**WHAT TO WORK ON**
Please print only the top portion of the entries below, ending with the line that contains "the update plan", exactly as written.

#### PROVIDED RECORDS

(** * create-discord-bot: a shallow embedding of [src/index.js]

    The program is a short interactive script: it asks for an application
    name, decides between creating a fresh project and updating an existing
    one, builds an ordered list of steps and runs them.  Everything it does is
    a side effect on the terminal, the file system or a child process, so the
    embedding threads an explicit [world] (file tree, working directory, what
    the user is going to type, and the trace of everything that happened)
    through a small monad whose computations end normally, with a thrown
    value, or with [process.exit].

    What the script calls but does not define is modelled by its contract:
    [JSON.parse] and [JSON.stringify], the [fs] and [fs-extra] calls, the
    [prompts] library.  What it cannot know is taken from an environment
    [Env]: the command line, the two manifests loaded with [require], the
    package-name validator and the child processes.

    Layout.  Definitions: text helpers, paths, JSON, the file tree, the world
    and its monad, the prompts, the program, a concrete environment to run
    it on, and the notions the statements use.  Properties: lemmas on the
    runner, the lookup, the prompts, the flow of a run and the file tree,
    with the theorems for the claims next to the lemmas they rest on:

    - C1  [C1_every_exit_has_status_zero]          the exit status
    - C2  [C2_declined_update_changes_nothing]     a declined update
    - C3  [C3_create_plan_files]                   the files of a new project
    - C4  [C4_manifest_keeps_other_fields]         the rewritten manifest
    - C5  [C5_dry_run_prints_no_line_for_such_an_identifier]  the dry run
    - C6  [C6_malformed_identifier_is_returned]    the identity lookup
    - C7  [C7_failure_stops_the_plan]              a failing step
    - C8  [C8_invalid_names_are_asked_again]       the name prompt
    - C9  [C9_update_is_idempotent]                the update plan
    - C10 [C10_falsy_identifier_reads_as_failure]  a falsy identifier

    Further properties of the script come after the claims: what the
    prompts' answers lead to (X1, X4 to X8), the installer and the lookup's
    result (X3, X15), what a run leaves alone (X9, X10, X13), what a
    creation has made, what an update makes of it and where an update fails
    (X11, X12, X16), and the manifest read back by [JSON.parse] (X14).  What
    the dry run and the lookup do for every answer of the API (X17, X18)
    stands with the claims about them.

    What the embedding leaves out.  The [fs] calls fail for the reasons the
    file tree gives (a missing parent, a file in the way, kinds that clash),
    not for those of the machine (permissions, a full or read-only disk):
    the theorems say what a call that went through has done, or that a call
    fails for a reason in the tree.  A copy takes the source as it is when
    the call starts; where it matters the statements keep source and
    destination apart.  A child process is known by its command line, the
    file tree it leaves and its output; what it writes to the terminal
    itself is not recorded. *)

From Stdlib Require Import String Ascii List ZArith NArith Bool Lia.
Import ListNotations.

Open Scope string_scope.
Open Scope list_scope.
Definition sample_row : list pystr :=
  [py "RM 500,000"; py "Kuala Lumpur"; py "1200 sqft"; py "3";
   py "Corner lot"; py "a.jpg, b.jpg"].

Definition short_row : list pystr :=
  [py "RM 500,000"; py "Kuala Lumpur"; py "1200 sqft"].

(** ** Further vocabulary: listings, escapes and the guard *)

(** The guard of the loop body, [len(row) >= 6]. *)
Definition renders (row : list pystr) : bool := 6 <=? List.length row.

(** The text that closes a listing run (lines 124-125). *)
Definition CLOSING : pystr :=
  py "These are all the available properties. Contact the agent for more information: "
    ++ py "https://wa.me/" ++ WHATSAPP_NUMBER.

(** [c] is what the user receives for [row]: the media group of its
    image URLs, the first photo captioned with the display text, or the
    fallback text with the same display text and URLs. *)
Definition listing_message (row : list pystr) (c : call) : Prop :=
  exists info field first rest,
    property_info row = Ok info
    /\ getitem row 5 = Ok field
    /\ image_urls field = first :: rest
    /\ (c = reply_media_group (captioned first info :: map photo rest)
        \/ c = reply_text (fallback_text info (first :: rest)) None).

(** The platform accepts every text reply. *)
Definition text_accepting (w : World) : Prop :=
  forall t m, accepts w (reply_text t m).

(** An exception leaves [m] only as the refusal of a chat call other
    than a media group, and that call is the last thing [m] did. *)
Definition escapes_by_refusal {A} (m : M A) : Prop :=
  forall h e,
    returns m h = Raise e ->
    exists es c,
      events m h = es ++ [Called c (Some e)] /\ is_media_group c = false.

(** ** Start-up: the configuration read when the module is loaded *)

Module Startup.

(** The three environment variables, as [os.getenv] returns them. *)
Record Environ : Type :=
  { TELEGRAM_BOT_TOKEN : option pystr;
    GOOGLE_APPLICATION_CREDENTIALS : option pystr;
    GOOGLE_SHEETS_SPREADSHEET_ID : option pystr }.

(** [not x] for a value of [os.getenv]: [None] and [''] are false. *)
Definition unset (x : option pystr) : bool :=
  match x with
  | None | Some [] => true
  | Some (_ :: _) => false
  end.

(** The string held by a variable that passed the check. *)
Definition value_of (x : option pystr) : pystr :=
  match x with
  | Some s => s
  | None => []
  end.

(** The module's three globals once the checks have passed. *)
Record Settings : Type :=
  { TOKEN : pystr; SERVICE_ACCOUNT_FILE : pystr; SPREADSHEET_ID : pystr }.

(** What ends the start-up: a [ValueError] of the checks, or the
    exception of the spreadsheet set-up, raised again. *)
Inductive fatal : Type :=
| ValueError (msg : pystr)
| Reraised (e : exn).

Inductive started (A : Type) : Type :=
| Ready (a : A)
| Aborted (f : fatal).
Arguments Ready {A} a.
Arguments Aborted {A} f.

(** Lines 14-24: the variables are read, then checked in this order. *)
Definition read_settings (env : Environ) : started Settings :=
  let token := TELEGRAM_BOT_TOKEN env in
  let service_account_file := GOOGLE_APPLICATION_CREDENTIALS env in
  let spreadsheet_id := GOOGLE_SHEETS_SPREADSHEET_ID env in
  if unset token then
    Aborted (ValueError (py "No TELEGRAM_BOT_TOKEN found in .env file"))
  else if unset service_account_file then
    Aborted (ValueError (py "No GOOGLE_APPLICATION_CREDENTIALS found in .env file"))
  else if unset spreadsheet_id then
    Aborted (ValueError (py "No GOOGLE_SHEETS_SPREADSHEET_ID found in .env file"))
  else
    Ready {| TOKEN := value_of token;
             SERVICE_ACCOUNT_FILE := value_of service_account_file;
             SPREADSHEET_ID := value_of spreadsheet_id |}.

(** The records logged by the spreadsheet set-up (lines 36-45). *)
Inductive setup_record : Type :=
| loading_service_account (path : pystr)
| loaded_credentials (email : pystr)
| built_sheets_service
| error_setting_up (err : pystr).

Record Credentials : Type := { service_account_email : pystr }.

(** The Google client library: loading the service account file gives
    the credentials or raises, and so does building the service with
    them. *)
Record Google : Type :=
  { from_service_account_file : pystr -> result Credentials;
    build : Credentials -> result unit }.
(** * Cafeteria: order management (Decorator, Factory, Strategy, Observer)

    A shallow embedding of [cafeteria.py].  Prices are Python floats, that
    is IEEE 754 binary64 numbers, and are embedded as Rocq's primitive
    floats, which are the same format with the same rounding.  Text written
    by [print] is kept as a list of events of the world the program runs in;
    exceptions are results.  Recursion is not bounded: the limit a Python
    interpreter puts on the depth of calls is not part of the model. *)

From Stdlib Require Import ZArith Floats Ascii String List Bool Lia.
From stdpp Require Import base list.
Import ListNotations.

Local Open Scope string_scope.
Local Open Scope float_scope.

(** ** Constants *)

Module Precos.
Definition ESPRESSO : float := 5.00.
Definition CAPPUCCINO : float := 8.00.
Definition LATTE : float := 7.50.
Definition LEITE : float := 1.50.
Definition CHOCOLATE : float := 2.00.
Definition CHANTILLY : float := 2.50.
End Precos.

(** ** Decorator: beverages and extra ingredients *)

(** The concrete subclasses of [Bebida]: three base drinks and three
    [IngredienteDecorator]s, each holding the drink it wraps in [_bebida]. *)
Inductive Bebida : Type :=
| Espresso
| Cappuccino
| Latte
| Leite (_bebida : Bebida)
| Chocolate (_bebida : Bebida)
| Chantilly (_bebida : Bebida).

Fixpoint descricao (self : Bebida) : string :=
  match self with
  | Espresso => "Espresso"
  | Cappuccino => "Cappuccino"
  | Latte => "Latte"
  | Leite b => descricao b ++ " + Leite"
  | Chocolate b => descricao b ++ " + Chocolate"
  | Chantilly b => descricao b ++ " + Chantilly"
  end.

Fixpoint preco (self : Bebida) : float :=
  match self with
  | Espresso => Precos.ESPRESSO
  | Cappuccino => Precos.CAPPUCCINO
  | Latte => Precos.LATTE
  | Leite b => preco b + Precos.LEITE
  | Chocolate b => preco b + Precos.CHOCOLATE
  | Chantilly b => preco b + Precos.CHANTILLY
  end.


(** ** Python strings

    A [str] is embedded as the Rocq [string] of its UTF-8 encoding, one
    [ascii] for each byte: this is what a string literal of this file
    holds.  Equality, concatenation and emptiness of the texts are those
    of their encodings.  The operations that look at characters ([strip],
    [len], a slice) work on the encoding character by character: a
    character is one byte below 128, or a lead byte followed by bytes of
    the form 10xxxxxx. *)

Module Str.

(** White space of one byte: tab, line feed, vertical tab, form feed,
    carriage return, the four separators FS, GS, RS and US, and the
    space. *)
Definition isspace (c : ascii) : bool :=
  let n := nat_of_ascii c in
  ((9 <=? n) && (n <=? 13) || (28 <=? n) && (n <=? 32))%nat.

(** White space of two bytes: U+0085 (C2 85) and U+00A0 (C2 A0). *)
Definition isspace2 (c d : ascii) : bool :=
  let c := nat_of_ascii c in
  let d := nat_of_ascii d in
  ((c =? 194) && ((d =? 133) || (d =? 160)))%nat.

(** White space of three bytes: U+1680 (E1 9A 80), U+2000 to U+200A
    (E2 80 80 to E2 80 8A), U+2028, U+2029 and U+202F (E2 80 A8, A9 and
    AF), U+205F (E2 81 9F) and U+3000 (E3 80 80).  With the two above,
    these are the characters [str.strip()] removes. *)
Definition isspace3 (c d e : ascii) : bool :=
  let c := nat_of_ascii c in
  let d := nat_of_ascii d in
  let e := nat_of_ascii e in
  ((c =? 225) && (d =? 154) && (e =? 128)
   || (c =? 226) && (d =? 128)
      && ((128 <=? e) && (e <=? 138) || (e =? 168) || (e =? 169) || (e =? 175))
   || (c =? 226) && (d =? 129) && (e =? 159)
   || (c =? 227) && (d =? 128) && (e =? 128))%nat.

(** What follows the white space character [s] starts with, if it starts
    with one. *)
Definition apos_espaco (s : string) : option string :=
  match s with
  | EmptyString => None
  | String c r =>
      if isspace c then Some r
      else match r with
           | EmptyString => None
           | String d r2 =>
               if isspace2 c d then Some r2
               else match r2 with
                    | EmptyString => None
                    | String e r3 => if isspace3 c d e then Some r3 else None
                    end
           end
  end.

########

**OUTPUT OF THE EXERCISE**
(** * create-discord-bot: a shallow embedding of [src/index.js]

    The program is a short interactive script: it asks for an application
    name, decides between creating a fresh project and updating an existing
    one, builds an ordered list of steps and runs them.  Everything it does is
    a side effect on the terminal, the file system or a child process, so the
    embedding threads an explicit [world] (file tree, working directory, what
    the user is going to type, and the trace of everything that happened)
    through a small monad whose computations end normally, with a thrown
    value, or with [process.exit].

    What the script calls but does not define is modelled by its contract:
    [JSON.parse] and [JSON.stringify], the [fs] and [fs-extra] calls, the
    [prompts] library.  What it cannot know is taken from an environment
    [Env]: the command line, the two manifests loaded with [require], the
    package-name validator and the child processes.

    Layout.  Definitions: text helpers, paths, JSON, the file tree, the world
    and its monad, the prompts, the program, a concrete environment to run
    it on, and the notions the statements use.  Properties: lemmas on the
    runner, the lookup, the prompts, the flow of a run and the file tree,
    with the theorems for the claims next to the lemmas they rest on:

    - C1  [C1_every_exit_has_status_zero]          the exit status
    - C2  [C2_declined_update_changes_nothing]     a declined update
    - C3  [C3_create_plan_files]                   the files of a new project
    - C4  [C4_manifest_keeps_other_fields]         the rewritten manifest
    - C5  [C5_dry_run_prints_no_line_for_such_an_identifier]  the dry run
    - C6  [C6_malformed_identifier_is_returned]    the identity lookup
    - C7  [C7_failure_stops_the_plan]              a failing step
    - C8  [C8_invalid_names_are_asked_again]       the name prompt
    - C9  [C9_update_is_idempotent]                the update plan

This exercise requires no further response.